**PROBLEM TO SOLVE**:
Across the listing, how many lines contain "Zpos"? The reply is the number alone.

---------- EXCERPTED RECORDS

(** * Sliding-window rate limiter: rate_limiter_ip.py

    A shallow embedding of the [rate_limit] decorator and of the [wrapper]
    closure it installs around an endpoint, followed by the properties of the
    admission logic.

    The limiter is embedded twice, from the same source lines.
    - The first embedding abstracts [time.time()] readings and the
      timestamps kept in a Window as exact rationals ([Q]) and keeps the
      429 detail as the number [wait]. Rounding is not modelled there. It
      carries the properties that do not rest on the value of a difference:
      which entry of [usage] a call reads and writes, how long a Window
      gets, the order of its timestamps, what a client-less request does,
      the independence of keys.
    - The second embedding, [Binary64], computes as Python does: readings,
      timestamps and [wait] are binary64 floats, [now - t] and
      [period - ...] are rounded, [period] is converted with [float], which
      can raise [OverflowError], the 429 detail is the formatted string, and
      the endpoint may raise. It carries the properties that rest on the
      arithmetic: the sliding-window bound, the bounds of [wait], idle
      Windows, retries and bursts.

    Modelling choices common to both.
    - The clock reading is an argument of [wrapper].
    - [max_calls] and [period] are Python [int]s: [Z].
    - [usage : dict[str, list[float]]] is a [gmap] from strings to lists of
      timestamps, threaded explicitly through [wrapper]; the in-place slice
      assignment [timestamps[:] = ...] and [timestamps.append] write back to
      the entry of [unique_id].
    - [hashlib.sha256(...).hexdigest()] is a library function: it is a
      parameter [sha256_hexdigest] of the development.
    - The decorated endpoint [func] is a function of the request; the
      wrapper appends the timestamp before it calls [func].
    - Python exceptions raised by the wrapper are the [Raised] outcomes. *)

From Stdlib Require Import QArith Lqa.
From Stdlib Require Import Floats.SpecFloat.
From stdpp Require Import gmap strings list sorting pretty.

(** ** Rational comparisons as booleans *)

Definition Qltb (x y : Q) : bool := negb (Qle_bool y x).

(** ** Requests and outcomes *)

(** [request.client]: the peer address, or [None]. *)
Record Address := { host : string }.
Record Request := { client : option Address }.

(** The [detail] of an [HTTPException]; the 429 detail embeds [wait]
    (the source formats it with two decimals, the model keeps the number). *)
Inductive Detail :=
| NoClientInformation
| RetryAfter (wait : Q).

Inductive Exception :=
| HTTPException (status_code : Z) (detail : Detail)
| IndexError
| KeyError.

Inductive Outcome (A : Type) :=
| Returned (a : A)
| Raised (e : Exception).
Arguments Returned {A} a.
Arguments Raised {A} e.

Definition succeeds {A} (o : Outcome A) : Prop := ∃ a, o = Returned a.
Definition is_returned {A} (o : Outcome A) : bool :=
  match o with Returned _ => true | Raised _ => false end.

(** [[t for t in timestamps if now - t < period]] *)
Definition prune (period : Z) (now : Q) (timestamps : list Q) : list Q :=
  List.filter (λ t, Qltb (now - t) (inject_Z period)) timestamps.

Section RateLimit.
Context {Response : Type}.
Variable sha256_hexdigest : string → string.
Variables max_calls period : Z.
Variable func : Request → Response.

(** The closure [wrapper]; [usage] is the captured dict, [now] the value
    read from [time.time()]. *)
Definition wrapper (usage : gmap string (list Q)) (request : Request) (now : Q)
  : Outcome Response * gmap string (list Q) :=
  match client request with
  | None => (Raised (HTTPException 400 NoClientInformation), usage)
  | Some peer =>
    let ip_address := host peer in
    let unique_id := sha256_hexdigest ip_address in
    let usage :=
      match usage !! unique_id with
      | None => <[unique_id := []]> usage
      | Some _ => usage
      end in
    match usage !! unique_id with
    | None => (Raised KeyError, usage)
    | Some timestamps =>
      let timestamps := prune period now timestamps in
      let usage := <[unique_id := timestamps]> usage in
      if (Z.of_nat (length timestamps) <? max_calls)%Z then
        (Returned (func request), <[unique_id := timestamps ++ [now]]> usage)
      else
        match timestamps with
        | [] => (Raised IndexError, usage)
        | oldest :: _ =>
          let wait := (inject_Z period - (now - oldest))%Q in
          (Raised (HTTPException 429 (RetryAfter wait)), usage)
        end
    end
  end.

(** *** Serial executions *)

(** The key the wrapper derives for a request, when it has a client. *)
Definition key_of (request : Request) : option string :=
  (λ peer, sha256_hexdigest (host peer)) <$> client request.

(** The Window of a key: its entry in [usage], empty when absent. *)
Definition window (usage : gmap string (list Q)) (k : string) : list Q :=
  default [] (usage !! k).

(** A call is a request together with the clock reading taken for it. *)
Definition Call : Type := Request * Q.

Definition step (st : gmap string (list Q) * list (Call * Outcome Response))
    (c : Call) : gmap string (list Q) * list (Call * Outcome Response) :=
  let '(out, usage') := wrapper st.1 c.1 c.2 in
  (usage', st.2 ++ [(c, out)]).

(** Calls served one after the other by a freshly decorated endpoint
    ([usage = {}]); the history lists each call with its outcome, oldest
    first. *)
Definition run (calls : list Call)
  : gmap string (list Q) * list (Call * Outcome Response) :=
  fold_left step calls (∅, []).

Definition admitted (k : string) (e : Call * Outcome Response) : bool :=
  match key_of e.1.1 with
  | Some k' => bool_decide (k' = k) && is_returned e.2
  | None => false
  end.

(** Clock readings of the admitted calls of key [k], oldest first. *)
Definition admitted_times (k : string) (h : list (Call * Outcome Response))
  : list Q :=
  map (λ e, e.1.2) (List.filter (admitted k) h).

(** The clock never goes back along a list of calls. *)
Definition clock_monotone (calls : list Call) : Prop :=
  StronglySorted Qle (map snd calls).

End RateLimit.

(** ** Construction *)

(** What [decorator(func)] yields: the wrapper, closed over a fresh
    [usage = {}]. *)
Record Limited (Response : Type) := {
  usage0 : gmap string (list Q);
  call : gmap string (list Q) → Request → Q
         → Outcome Response * gmap string (list Q)
}.
Arguments usage0 {Response} _.
Arguments call {Response} _ _ _ _.

Definition decorator {Response} (sha256_hexdigest : string → string)
    (max_calls period : Z) (func : Request → Response) : Limited Response :=
  {| usage0 := ∅;
     call := wrapper sha256_hexdigest max_calls period func |}.

(** [rate_limit(max_calls, period)] returns the decorator; its body has no
    statement that can raise. *)
Definition rate_limit {Response} (sha256_hexdigest : string → string)
    (max_calls period : Z)
  : Outcome ((Request → Response) → Limited Response) :=
  Returned (decorator sha256_hexdigest max_calls period).

(** An injective stand-in for the digest, to evaluate the model on concrete
    requests. *)
Definition hexdigest_stub (s : string) : string := s.

Definition from_host (h : string) : Request :=
  {| client := Some {| host := h |} |}.

(** ** The limiter over binary64 arithmetic

    The definitions of this module follow the same source lines as the ones
    above, with Python's float arithmetic spelled out: clock readings,
    timestamps and [wait] are IEEE 754 binary64 values ([spec_float], the
    specification of the Standard Library), [now - t] is the rounded
    subtraction, [now - t < period] compares a float with an int exactly,
    [period - ...] converts [period] to a float first and can raise
    [OverflowError], and the 429 detail is the formatted string. *)

Module Binary64.

Definition prec : Z := 53.
Definition emax : Z := 1024.

(** [x - y] on floats: the exact difference rounded to nearest, ties to
    even. *)
Definition fsub (x y : spec_float) : spec_float := SFsub prec emax x y.

(** [x < z], [x > z] and [x <= z] for a float [x] and an int [z]: Python
    compares the two values exactly, without converting [z]. *)
Definition flt_int (x : spec_float) (z : Z) : bool :=
  match x with
  | S754_nan => false
  | S754_infinity s => s
  | S754_zero _ => (0 <? z)%Z
  | S754_finite s m e =>
    if (0 <=? e)%Z then (cond_Zopp s (Zpos m) * 2 ^ e <? z)%Z
    else (cond_Zopp s (Zpos m) <? z * 2 ^ (- e))%Z
  end.



Inductive Exception :=
| HTTPException (status_code : Z) (detail : string)
| IndexError
| KeyError
| OverflowError.

(** What awaiting the endpoint gives (line 37): the value it returns, or
    the exception it raises, which the wrapper does not catch. *)
Inductive Awaited (A E : Type) :=
| Value (a : A)
| Failure (e : E).
Arguments Value {A E} a.
Arguments Failure {A E} e.

(** How a call of the wrapper ends. [Served r]: the request was let
    through, line 36 recorded [now] and awaiting the endpoint gave [r].
    [Raised e]: the wrapper's own code raised [e]. *)
Inductive Outcome (R : Type) :=
| Served (r : R)
| Raised (e : Exception).
Arguments Served {R} r.
Arguments Raised {R} e.

Definition is_served {R} (o : Outcome R) : bool :=
  match o with Served _ => true | Raised _ => false end.

(** [float(z)], the conversion that [int - float] applies to its left
    operand: round to nearest, ties to even; [None] when the result is out
    of range, where Python raises [OverflowError]. *)
Definition float_of_int (z : Z) : option spec_float :=
  match binary_normalize prec emax z 0 false with
  | S754_infinity _ => None
  | x => Some x
  end.

(** The integer nearest to [n / d], ties to even ([0 <= n], [0 < d]). *)
Definition div_half_even (n d : Z) : Z :=
  match (2 * (n mod d) ?= d)%Z with
  | Lt => n / d
  | Eq => if Z.even (n / d) then n / d else n / d + 1
  | Gt => n / d + 1
  end%Z.

Definition two_digits (n : Z) : string :=
  if (n <? 10)%Z then "0" +:+ pretty n else pretty n.

(** [f"{x:.2f}"]: the decimal with two fractional digits nearest to the
    exact value of [x], ties to even. *)
Definition format_2f (x : spec_float) : string :=
  match x with
  | S754_nan => "nan"
  | S754_infinity s => if s then "-inf" else "inf"
  | S754_zero s => if s then "-0.00" else "0.00"
  | S754_finite s m e =>
    let c := if (0 <=? e)%Z then (100 * Zpos m * 2 ^ e)%Z
             else div_half_even (100 * Zpos m) (2 ^ (- e)) in
    (if s then "-" else "") +:+ pretty (c / 100)%Z +:+ "." +:+
    two_digits (c mod 100)%Z
  end.

(** [f"Rate limit exceeded. Retry after {wait:.2f} seconds"] *)
Definition retry_detail (wait : spec_float) : string :=
  "Rate limit exceeded. Retry after " +:+ format_2f wait +:+ " seconds".

(** [[t for t in timestamps if now - t < period]] *)
Definition prune (period : Z) (now : spec_float)
    (timestamps : list spec_float) : list spec_float :=
  List.filter (λ t, flt_int (fsub now t) period) timestamps.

--------------------

**ANSWER TO THIS PROBLEM**:
4